(** C8, as the code has it: [_dump_secret_values] always gets as far as the
    bytes to store; it raises [ValueError] exactly when they are longer
    than [TEXT_FIELD_MAX_LENGTH] and returns them otherwise.  For every mapping
    from [str] to [str] in which no key and no value holds a high surrogate
    directly followed by a low surrogate, what [_dump_secret_values]
    returns is loaded back by [_load_secret_values] as the same mapping, in
    the mode without an engine (base64) as with an engine whose decryption
    undoes its encryption (the same key on both sides). *)
Theorem secret_values_round_trip (values : gmap str str)
  (encryption_engine : option AesGcmEngine) :
  exists encrypted,
    encrypted_values values encryption_engine = Ok encrypted
    /\ (str_values values -> no_surrogate_pairs values ->
        (forall engine, encryption_engine = Some engine -> same_key engine) ->
        forall blob,
          _dump_secret_values TEXT_FIELD_MAX_LENGTH values encryption_engine = Ok blob ->
          _load_secret_values blob encryption_engine = Ok values)
    /\ (_dump_secret_values TEXT_FIELD_MAX_LENGTH values encryption_engine = Raise ValueError
        <-> TEXT_FIELD_MAX_LENGTH < N.of_nat (String.length encrypted))
    /\ (N.of_nat (String.length encrypted) <= TEXT_FIELD_MAX_LENGTH ->
        _dump_secret_values TEXT_FIELD_MAX_LENGTH values encryption_engine = Ok encrypted).
Proof.
  destruct (encrypted_values_returns values encryption_engine) as [encrypted Henc].
  exists encrypted. split; [exact Henc|].
  unfold _dump_secret_values. rewrite Henc.
  destruct (N.ltb_spec TEXT_FIELD_MAX_LENGTH (N.of_nat (String.length encrypted)))
    as [Hlt|Hle].
  - split; [intros _ _ _ blob H; discriminate H|]. split; [tauto|]. intros H. lia.
  - split.
    { intros Hstr Hpairs Hkey blob H. inversion H; subst blob.
      now apply (load_encrypted_values values). }
    split; [|reflexivity]. split; [discriminate|]. intros H. lia.
Qed.
End Codec.

Lemma marking_engine_same_key : same_key marking_engine.
Proof.
  intros plaintext Hascii. cbn [encrypt decrypt marking_engine].
  rewrite (utf8_encode_ascii _ Hascii). cbn [Ascii.eqb]. 
  change (Ascii.eqb "k" "k") with true. cbn iota.
  now apply utf8_decode_ascii.
Qed.

Lemma secret_example_is_text : str_values secret_example /\ no_surrogate_pairs secret_example.
Proof.
  split; intros k v H; unfold secret_example in H;
    apply lookup_insert_Some in H as [[<- <-]|[_ H]];
    try (apply lookup_singleton_Some in H as [<- <-]);
    split; try reflexivity; unfold is_str; repeat constructor.
Qed.

Lemma paired_secret_is_str : str_values paired_secret.
Proof.
  intros k v H. unfold paired_secret in H.
  apply lookup_singleton_Some in H as [<- <-].
  split; unfold is_str; repeat constructor.
Qed.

- **What you are asked to do**
Restate, word for word and with nothing added, the lines from the first line of the listing through the one where "<= TEXT_FIELD_MAX_LENGTH ->" stands.

- **Result for this task**
(** C8, as the code has it: [_dump_secret_values] always gets as far as the
    bytes to store; it raises [ValueError] exactly when they are longer
    than [TEXT_FIELD_MAX_LENGTH] and returns them otherwise.  For every mapping
    from [str] to [str] in which no key and no value holds a high surrogate
    directly followed by a low surrogate, what [_dump_secret_values]
    returns is loaded back by [_load_secret_values] as the same mapping, in
    the mode without an engine (base64) as with an engine whose decryption
    undoes its encryption (the same key on both sides). *)
Theorem secret_values_round_trip (values : gmap str str)
  (encryption_engine : option AesGcmEngine) :
  exists encrypted,
    encrypted_values values encryption_engine = Ok encrypted
    /\ (str_values values -> no_surrogate_pairs values ->
        (forall engine, encryption_engine = Some engine -> same_key engine) ->
        forall blob,
          _dump_secret_values TEXT_FIELD_MAX_LENGTH values encryption_engine = Ok blob ->
          _load_secret_values blob encryption_engine = Ok values)
    /\ (_dump_secret_values TEXT_FIELD_MAX_LENGTH values encryption_engine = Raise ValueError
        <-> TEXT_FIELD_MAX_LENGTH < N.of_nat (String.length encrypted))
    /\ (N.of_nat (String.length encrypted) <= TEXT_FIELD_MAX_LENGTH ->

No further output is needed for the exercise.